InterfaceFLOR Fans & Followers Support MASS Design Group

This week, InterfaceFLOR’s Facebook fans and Twitter followers worked together to raise $2,204 for MASS Design Group, a non-profit using powerful architecture to raise up under-served communities. $2,000 was raised from the InterfaceFLOR USA Facebook page, and another $204 from our Facebook fans in Mexico, Brazil, South America and Central America.

This comes on top of InterfaceFLOR’s own donation of $2,500, meaning that the InterfaceFLOR community has personally provided $4,704 to MASS Design Group’s philanthropic mission.

To thank us, Michael Murphy, co-founder of MASS Design Group penned a guest blog post showing how your hard work will help advance MASS Design Group’s mission.

What if architecture could boost local economies? What if design could heal sick patients? Could buildings have the power to empower?
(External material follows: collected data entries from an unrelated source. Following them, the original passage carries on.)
Definition ex_list_schema : @json int_numerics :=
  jrec [jf (str "manifest_path") (JString (str "string")); jf (str "partition_spec_id") (JString (str "int")); jf (str "content") (JString (str "int")); jf (str "sequence_number") (JString (str "long"))].
Definition ex_entry_schema : @json int_numerics :=
  jrec [jf (str "status") (JString (str "int")); jf (str "sequence_number") (JArray [JString (str "null"); JString (str "long")]);
    jf (str "data_file") (jrec [jf (str "content") (JString (str "int")); jf (str "file_path") (JString (str "string")); jf (str "file_format") (JString (str "string"));
      jf (str "equality_ids") (JArray [JString (str "null"); JObject [(str "type", JString (str "array")); (str "items", JString (str "int"))]])])].
Definition ex_metadata : @json int_numerics :=
  JObject [(str "format-version", JNumeric (2 : @numeric int_numerics)); (str "location", JString (str "s3://b/t")); (str "current-snapshot-id", JNumeric (7 : @numeric int_numerics));
    (str "snapshots", JArray [JObject [(str "snapshot-id", JNumeric (7 : @numeric int_numerics)); (str "manifest-list", JString (str "s3://b/t/metadata/list.avro"))]]);
    (str "schema", JObject [(str "fields", JArray [JObject [(str "id", JNumeric (1 : @numeric int_numerics)); (str "name", JString (str "id")); (str "type", JString (str "long"))]])]);
    (str "partition-specs", JArray [JObject [(str "spec-id", JNumeric (0 : @numeric int_numerics)); (str "fields", JArray [])]])].

Definition ex_json : JsonbIn (N := int_numerics) :=
  {| jsonb_in t := if decide (t = str "list") then Some ex_list_schema else if decide (t = str "entry") then Some ex_entry_schema else Some ex_metadata |}.

Definition ex_manifests : list (list avval) :=
  [[VBytes (str "s3://b/t/metadata/m0.avro"); VLong 0; VLong 0; VLong 1]; [VBytes (str "s3://b/t/metadata/m1.avro"); VLong 0; VLong 1; VLong 2]].
Definition ex_data_entries : list (list avval) :=
  [[VLong 1; VUnion 0 VNull; VRecord [VLong 0; VBytes (str "s3://b/t/data/a.parquet"); VBytes (str "PARQUET"); VUnion 0 VNull]]].
Definition ex_delete_entries : list (list avval) :=
  [[VLong 1; VUnion 0 VNull; VRecord [VLong 1; VBytes (str "s3://b/t/data/p.parquet"); VBytes (str "PARQUET"); VUnion 0 VNull]];
   [VLong 1; VUnion 0 VNull; VRecord [VLong 2; VBytes (str "s3://b/t/data/e.parquet"); VBytes (str "PARQUET"); VUnion 1 (VArray [(false, [VLong 1])])]]].

Definition ex_avro (schema : list Z) (records : list (list avval)) : list Z :=
  put_ocf (replicate 16 5) [(false, [(str "avro.schema", schema)])] [(concat (map put_values records), records)].

Definition ex_files : IceFiles := {|
  ice_slurp_text _ := Ok (str "metadata");
  ice_slurp_bin p := if decide (p = str "s3://b/t/metadata/list.avro") then Ok (ex_avro (str "list") ex_manifests)
    else if decide (p = str "s3://b/t/metadata/m0.avro") then Ok (ex_avro (str "entry") ex_data_entries)
    else if decide (p = str "s3://b/t/metadata/m1.avro") then Ok (ex_avro (str "entry") ex_delete_entries) else Err "no such file"
|}.

(** A column of a Parquet file of one row group: its name, physical type, field id
    and the PLAIN bytes of its values, none of them null. *)
Definition ex_column : Type := list Z * Z * Z * list Z.

Definition ex_element (col : ex_column) : list Z := let '(name, phys, id, _) := col in struct_bytes 0 [i32_field 1 phys; i32_field 3 0; string_field 4 name; i32_field 9 id].

(** The pages of the columns, and their chunks' metadata. *)
Fixpoint ex_chunks (n off : Z) (cols : list ex_column) : list Z * list (list Z) :=
  match cols with
  | [] => ([], [])
  | (name, phys, _, vals) :: cols =>
      let page := write_page_header n (zlen vals) ++ vals in
      let '(pages, metas) := ex_chunks n (off + zlen page) cols in
      (page ++ pages, struct_bytes 0 [i64_field 2 off; struct_field 3 [i32_field 1 phys; list_field 3 TC_BINARY [PgColumnarThriftPutVarint (zlen name) ++ name]; i32_field 4 0; i64_field 5 n; i64_field 6 (zlen page); i64_field 7 (zlen page); i64_field 9 off]] :: metas)
  end.

Definition ex_parquet (n : Z) (cols : list ex_column) : PqSource :=
  let '(pages, metas) := ex_chunks n 4 cols in
  let footer := struct_bytes 0 [i32_field 1 1; list_field 2 TC_STRUCT (write_schema_element_root (zlen cols) :: map ex_element cols); i64_field 3 n;
    list_field 4 TC_STRUCT [struct_bytes 0 [list_field 1 TC_STRUCT metas; i64_field 2 (zlen pages); i64_field 3 n]]] in
  mkSource (PAR1 ++ pages ++ footer ++ le_bytes 4 (zlen footer) ++ PAR1) false None.

Definition ex_longs (name : list Z) (id : Z) (vs : list Z) : ex_column := (name, PQ_INT64, id, concat (map (le_bytes 8) vs)).
Definition ex_text (name : list Z) (id : Z) (s : list Z) : ex_column := (name, PQ_BYTE_ARRAY, id, le_bytes 4 (zlen s) ++ s).

Definition ex_objects : ParquetObjects := {|
  pq_open p := if decide (p = str "s3://b/t/data/a.parquet") then Ok (ex_parquet 4 [ex_longs (str "id") 1 [10; 20; 30; 40]])
    else if decide (p = str "s3://b/t/data/p.parquet") then Ok (ex_parquet 1 [ex_text (str "file_path") ICE_POSDEL_PATH_ID (str "s3a://b/t/data/a.parquet"); ex_longs (str "pos") ICE_POSDEL_POS_ID [2]])
    else if decide (p = str "s3://b/t/data/e.parquet") then Ok (ex_parquet 1 [ex_longs (str "id") 1 [10]]) else Err "no such file"
|}.

(** Equality and hashing of integers. *)
Definition ex_equal (a b : @coldatum two_numbers) : bool := match a, b with AScalar (DInt x), AScalar (DInt y) => x =? y | _, _ => false end.
Definition ex_hash_value (v : @coldatum two_numbers) : Z := match v with AScalar (DInt n) => Z.land n (2 ^ 32 - 1) | _ => 0 end.

Definition ex_hash : HashOps (T := two_numbers) :=
  Build_HashOps two_numbers (Z.eqb INT8OID) (fun _ => ex_equal) (fun _ => ex_hash_value) (fun h k => Z.land (31 * h + k) (2 ^ 32 - 1)) (fun bs seed => foldl Z.add seed bs).

Lemma ex_hash_laws : HashOpsLaws ex_hash.
Proof. split. intros t a b. cbn. destruct a as [[]| |], b as [[]| |]; try done. cbn. by intros ->%Z.eqb_eq. Qed.

Definition ex_args : ScanArgs := mkScanArgs [Some (str "id", CScalar INT8OID (-1))] [1] [] None None.
Definition ex_roots : WalkRoots := mkRoots (str "s3://b/t") (str "s3://b/t").

(** The entries as the walk delivers them. *)
Definition ex_mf (p : list Z) (content seq : Z) : PgColumnarAvroManifestFile := mkManifestFile (Some p) 0 (0, true) content (seq, true) (0, false) 0 0 0 0 0 0 0.
Definition ex_entry (content : Z) (p : list Z) (ids : list Z) (seq : Z) : PgColumnarAvroManifestEntry :=
  mkEntry 1 content (Some p) (Some (str "PARQUET")) 0 0 None seq true true ids None (0, false) (0, false) [] [] [].
Definition ex_data : PgColumnarAvroManifestFile * PgColumnarAvroManifestEntry := (ex_mf (str "s3://b/t/metadata/m0.avro") 0 1, ex_entry 0 (str "s3://b/t/data/a.parquet") [] 1).
Definition ex_live : list (PgColumnarAvroManifestFile * PgColumnarAvroManifestEntry) :=
  [ex_data; (ex_mf (str "s3://b/t/metadata/m1.avro") 1 2, ex_entry 1 (str "s3://b/t/data/p.parquet") [] 2); (ex_mf (str "s3://b/t/metadata/m1.avro") 1 2, ex_entry 2 (str "s3://b/t/data/e.parquet") [1] 2)].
In this day in age, Quality architecture can no longer be determined by a photograph alone. Instead, buildings must be considered in terms of how society uses them over time; an extensive range of social, environmental, economic, and political implications must govern its success.
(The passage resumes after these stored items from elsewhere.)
(** [now_dt] is [datetime.now()], [now] is [time.perf_counter()]. A
    dataclass instance is always true, so the body runs for every
    measurement returned. *)
Definition le_advertise_packet_handler (now_dt : datetime) (now : float)
    (mac : string) (adv_type : Z) (data : list byte) (rssi : Z) : M state unit :=
  (decoded <- decode_data_atc now_dt mac data ;;
   match decoded with
   | None => ret tt
   | Some measurement =>
       let measurement := set_sensor_name measurement (sensor_name mac) in
       previous <- gets (fun s => _latest_measurement_time s !! mac) ;;
       let elapsed := elapsed_since now previous in
       set_latest_measurement_time mac now ;;;
       log (Reading measurement rssi (shown_elapsed elapsed)
              (if adv_missed measurement =? 0 then None
               else Some (adv_missed measurement)))
   end)%py.

(** *** The wire formats, as the design document words them

    Offsets count from the first byte after the preamble. *)

Definition u8 (data : list byte) (off : nat) : Z :=
  byte_val (nth off data x00).

Definition u16_be (data : list byte) (off : nat) : Z :=
  256 * u8 data off + u8 data (S off).

Definition u16_le (data : list byte) (off : nat) : Z :=
  u8 data off + 256 * u8 data (S off).

(** Two's complement reading of a 16-bit value. *)
Definition s16 (u : Z) : Z := if u <? 32768 then u else u - 65536.

(** [sub] occurs somewhere in [s]. *)
Definition contains (s sub : list byte) : Prop :=
  exists pre suf, s = pre ++ sub ++ suf.

(** [data] is what follows the first occurrence of [sub] in [s]. *)
Definition after_first (s sub data : list byte) : Prop :=
  exists pre, s = pre ++ sub ++ data /\
    forall pre' suf', s = pre' ++ sub ++ suf' -> (length pre <= length pre')%nat.

(** The last sequence number recorded for [mac], if any. *)
Definition recorded (s : state) (mac : string) : option Z :=
  _adv_counter s !! mac.

End MiTH.

(** ** btle.py: the radio and the receive loop *)

Module BtLe.
Import Py.

Definition LE_META_EVENT : Z := 0x3E.
Definition LE_PUBLIC_ADDRESS : Z := 0x00.
Definition SCAN_TYPE_PASSIVE : Z := 0x00.
Definition SCAN_FILTER_DUPLICATES : Z := 0x01.
Definition SCAN_DISABLE : Z := 0x00.
Definition SCAN_ENABLE : Z := 0x01.
Definition FILTER_POLICY_NO_WHITELIST : Z := 0x00.
Definition OGF_LE_CTL : Z := 0x08.
Definition OCF_LE_SET_SCAN_PARAMETERS : Z := 0x000B.
Definition OCF_LE_SET_SCAN_ENABLE : Z := 0x000C.
Definition EVT_LE_ADVERTISING_REPORT : Z := 0x02.

(** [errno.EALREADY] on Linux. *)
Definition EALREADY : Z := 114.

(** *** struct *)

Definition byte_of (z : Z) : byte :=
  match Byte.of_N (Z.to_N (z mod 256)) with
  | Some b => b
  | None => x00
  end.

(** Format code [B]. *)
Definition pack_B (z : Z) : list byte := [byte_of z].

(** Format code [H] under [<]. *)
Definition pack_H_le (z : Z) : list byte := [byte_of z; byte_of (z / 256)].

Definition signed8 (v : Z) : Z := if v <? 128 then v else v - 256.

(** [struct.unpack("BBB", b)]: the buffer must hold exactly 3 bytes. *)
Definition unpack_BBB (b : list byte) : result (Z * Z * Z) :=
  match b with
  | [x; y; z] => Ok (byte_val x, byte_val y, byte_val z)
  | _ => Raise StructError
  end.

(** [struct.unpack("B", b)[0]] *)
Definition unpack_B (b : list byte) : result Z :=
  match b with
  | [x] => Ok (byte_val x)
  | _ => Raise StructError
  end.

(** [struct.unpack("b", b)[0]] *)
Definition unpack_b (b : list byte) : result Z :=
  match b with
  | [x] => Ok (signed8 (byte_val x))
  | _ => Raise StructError
  end.

(** *** The radio, as a stub that records what is done to it *)

(** The 16 bytes [getsockopt(SOL_HCI, HCI_FILTER, 16)] returns. *)
Definition hci_filter : Type := list byte.

Inductive call : Type :=
| Ioctl (code request : Z)
| OpenDev (device_id : Z)
| GetFilter
| SetFilter (f : hci_filter)
| SendCmd (ogf ocf : Z) (cmd_pkt : list byte).

Inductive print_line : Type :=
| HandlerException (e : exn)
| Traceback (e : exn)
| FailedSettingFilter (f : hci_filter) (e : exn).

(** What one call of [sock.recv] does: hand over a frame, or raise
    ([KeyboardInterrupt] when the interrupt arrives while it blocks, an
    [OSError] when the socket fails). *)
Inductive recv_event : Type :=
| Frame (pkt : list byte)
| RecvRaises (e : exn).

Record radio : Type := {
  ioctl_errno : option Z;        (* the errno [ioctl] fails with, if it fails *)
  open_error : option exn;       (* what [hci_open_dev] raises, if it raises *)
  setsockopt_faults : list bool; (* per [setsockopt] call: does it raise [bluez.error] *)
  installed_filter : hci_filter; (* the filter installed on the socket *)
  calls : list call;             (* the calls made so far, oldest first *)
  stdout : list print_line
}.

Definition record_call (c : call) (r : radio) : radio :=
  {| ioctl_errno := ioctl_errno r; open_error := open_error r;
     setsockopt_faults := setsockopt_faults r; installed_filter := installed_filter r;
     calls := calls r ++ [c]; stdout := stdout r |}.

Definition print (l : print_line) : M radio unit :=
  modify (fun r =>
    {| ioctl_errno := ioctl_errno r; open_error := open_error r;
       setsockopt_faults := setsockopt_faults r; installed_filter := installed_filter r;
       calls := calls r; stdout := stdout r ++ [l] |}).

(** [sock.getsockopt(bluez.SOL_HCI, bluez.HCI_FILTER, 16)] *)
Definition getsockopt : M radio hci_filter :=
  fun r => (Ok (installed_filter r), record_call GetFilter r).

(** [sock.setsockopt(bluez.SOL_HCI, bluez.HCI_FILTER, f)] *)
Definition setsockopt (f : hci_filter) : M radio unit :=
  fun r =>
    let fault := match setsockopt_faults r with b :: _ => b | [] => false end in
    let r' := {| ioctl_errno := ioctl_errno r; open_error := open_error r;
                 setsockopt_faults := tail (setsockopt_faults r);
                 installed_filter := if fault then installed_filter r else f;
                 calls := calls r ++ [SetFilter f]; stdout := stdout r |} in
    (if fault then Raise BluezError else Ok tt, r').

(** [bluez.hci_send_cmd(sock, ogf, ocf, cmd_pkt)] *)
Definition hci_send_cmd (ogf ocf : Z) (cmd_pkt : list byte) : M radio unit :=
  modify (record_call (SendCmd ogf ocf cmd_pkt)).

(** [try: c  except <catches> as e: h e] *)
Definition try_except {S A} (c : M S A) (catches : exn -> bool) (h : exn -> M S A)
  : M S A :=
  fun s =>
    match c s with
    | (Ok a, s') => (Ok a, s')
    | (Raise e, s') => if catches e then h e s' else (Raise e, s')
    end.

Definition is_KeyboardInterrupt (e : exn) : bool :=
  match e with KeyboardInterrupt => true | _ => false end.

Definition is_bluez_error (e : exn) : bool :=
  match e with BluezError => true | _ => false end.

(** How a call that never returns normally ends: waiting in [recv] for
    ever, or with an exception. [Returned] is for the callers. *)
Inductive outcome : Type :=
| Blocked
| Raised (e : exn)
| Returned.

Section Session.

(** From [bluetooth._bluetooth]: [ba2str], the filter that
    [hci_filter_new], [hci_filter_set_ptype (HCI_EVENT_PKT)] and
    [hci_filter_set_event (LE_META_EVENT)] build, and [HCIDEVUP]. *)
Variable ba2str : list byte -> string.
Variable new_filter : hci_filter.
Variable HCIDEVUP : Z.

(** The caller's handler, with a store of its own. *)
Variable H : Type.
Variable handler : string -> Z -> list byte -> Z -> M H unit.

Definition on_radio {A} (c : M radio A) : M (radio * H) A :=
  fun st => let '(a, r) := c st.1 in (a, (r, st.2)).

Definition on_handler {A} (c : M H A) : M (radio * H) A :=
  fun st => let '(a, h) := c st.2 in (a, (st.1, h)).

(** [_toggle_device]: the request is the first item of the array of
    signed bytes that [struct.pack("H", dev_id)] gives. *)
Definition _toggle_device (dev_id code : Z) : M radio unit :=
  if (0 <=? dev_id) && (dev_id <? 65536) then
    fun r =>
      let r' := record_call (Ioctl code (signed8 (dev_id mod 256))) r in
      match ioctl_errno r with
      | Some errno =>
          if errno =? EALREADY then (Ok tt, r') else (Raise (OSError errno), r')
      | None => (Ok tt, r')
      end
  else raise StructError.

Definition device_enable (dev_id : Z) : M radio unit :=
  _toggle_device dev_id HCIDEVUP.

(** [bluez.HCIDEVDOWN], for [device_disable]. *)
Variable HCIDEVDOWN : Z.

Definition device_disable (dev_id : Z) : M radio unit :=
  _toggle_device dev_id HCIDEVDOWN.

(** [open]: [bluez.hci_open_dev(device_id)] *)
Definition open (device_id : Z) : M radio unit :=
  fun r =>
    match open_error r with
    | Some e => (Raise e, r)
    | None => (Ok tt, record_call (OpenDev device_id) r)
    end.

Definition le_scan_enable : M radio unit :=
  (let own_bdaddr_type := LE_PUBLIC_ADDRESS in
   let interval := 0x0800 in
   let window := 0x0800 in
   let filter_policy := FILTER_POLICY_NO_WHITELIST in
   let cmd_pkt := pack_B SCAN_TYPE_PASSIVE ++ pack_H_le interval
                  ++ pack_H_le window ++ pack_B own_bdaddr_type
                  ++ pack_B filter_policy in
   hci_send_cmd OGF_LE_CTL OCF_LE_SET_SCAN_PARAMETERS cmd_pkt ;;;
   let filter_duplicates := false in
   let cmd_pkt := pack_B SCAN_ENABLE
                  ++ pack_B (if filter_duplicates then SCAN_FILTER_DUPLICATES
                             else 0x00) in
   hci_send_cmd OGF_LE_CTL OCF_LE_SET_SCAN_ENABLE cmd_pkt)%py.

Definition le_scan_disable : M radio unit :=
  let cmd_pkt := pack_B SCAN_DISABLE ++ pack_B 0x00 in
  hci_send_cmd OGF_LE_CTL OCF_LE_SET_SCAN_ENABLE cmd_pkt.

(** One pass through the body of [while True], from the frame that
    [recv] returned: [Ok tt] is the next iteration, by [continue] or by
    reaching the end of the body. *)
Definition loop_body (full_pkt : list byte) : M (radio * H) unit :=
  (let pkt := full_pkt in
   hdr <- lift (unpack_BBB (slice pkt 0 3)) ;;
   let '(ptype, event, plen) := hdr in
   if negb (event =? LE_META_EVENT) then ret tt
   else
     sub_event <- lift (unpack_B (slice pkt 3 4)) ;;
     if negb (sub_event =? EVT_LE_ADVERTISING_REPORT) then ret tt
     else
       let pkt := slice_from pkt 4 in
       adv_type <- lift (unpack_b (slice pkt 1 2)) ;;
       let mac_addr_str := ba2str (slice pkt 3 9) in
       let data := slice pkt 9 (-1) in
       rssi <- lift (unpack_b (slice full_pkt (len full_pkt - 1) (len full_pkt))) ;;
       try_except
         (on_handler (handler mac_addr_str adv_type data rssi))
         is_Exception
         (fun e => on_radio (print (HandlerException e) ;;; print (Traceback e))))%py.

(** [while True]: each turn takes what [sock.recv(255)] does next; with
    nothing left to receive the call blocks. *)
Fixpoint receive_loop (inbox : list recv_event) (st : radio * H)
  : outcome * (radio * H) :=
  match inbox with
  | [] => (Blocked, st)
  | RecvRaises e :: _ => (Raised e, st)
  | Frame pkt :: inbox' =>
      match loop_body (firstn 255 pkt) st with
      | (Ok _, st') => receive_loop inbox' st'
      | (Raise e, st') => (Raised e, st')
      end
  end.

(** The handler of [except KeyboardInterrupt] in
    [parse_le_advertising_events]. *)
Definition restore_filter (old_filter : hci_filter) : M radio unit :=
  try_except (setsockopt old_filter) is_bluez_error
    (fun e => print (FailedSettingFilter old_filter e)).

Definition parse_le_advertising_events (inbox : list recv_event)
    (st : radio * H) : outcome * (radio * H) :=
  match on_radio getsockopt st with
  | (Raise e, st1) => (Raised e, st1)
  | (Ok old_filter, st1) =>
      match on_radio (setsockopt new_filter) st1 with
      | (Raise e, st2) => (Raised e, st2)
      | (Ok _, st2) =>
          match receive_loop inbox st2 with
          | (Raised KeyboardInterrupt, st3) =>
              match on_radio (restore_filter old_filter) st3 with
              | (Raise e, st4) => (Raised e, st4)
              | (Ok _, st4) => (Raised KeyboardInterrupt, st4)
              end
          | other => other
          end
      end
  end.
This broad range of criteria fuels the decision-making for MASS Design Group’s holistic designs, from the 140-bed Butaro Hospital and the 9-classroom Girubuntu School in Rwanda, to designing the policy initiative for Liberia’s new Health Infrastructure Standards. We collaborate with governments, NGOs, private sector firms, and health care experts to advocate for the most underserved and to provide scalable models of community-based development and training.

What’s the inevitable goal? The Butaro Hospital brought 400,000 Rwandans access to health care when it opened in January, but we were equally excited that through the hospital’s construction process, new local markets were stimulated and over 12,000 local community members were trained and employed. We believe that innovation, driven by interdisciplinary research and local immersion, can deliver well-built environments that are efficient, effective, and empowering—and thus have the capacity to break the cycle of poverty.

As we enter 2012, we are launching into similar projects for fostering effective, efficient, and dignified health care, that couple with opportunities for education, creative new markets, and job creation.

Butaro Doctors’ Housing, Butaro, Rwanda

We broke ground last fall on the housing for the doctors at Butaro—a project designed to attract and retain skilled physicians in the area as well as train over 100 community members in sustainable construction methods.

GHESKIO MDRTB Facility, Port-au-Prince, Haiti

To replace the original MDRTB facility that was destroyed in the 2010 earthquake, we’ve been designing a new state-of-the-art tuberculosis facility that implements effective ventilation methods for infection control as well as renewable technologies to maximize the use of available resources, decrease operating costs, and offset long-term environmental impacts. The 30 isolation rooms will provide patients with an effective and dignified place to stay for long-term treatment; construction is slated to begin in March.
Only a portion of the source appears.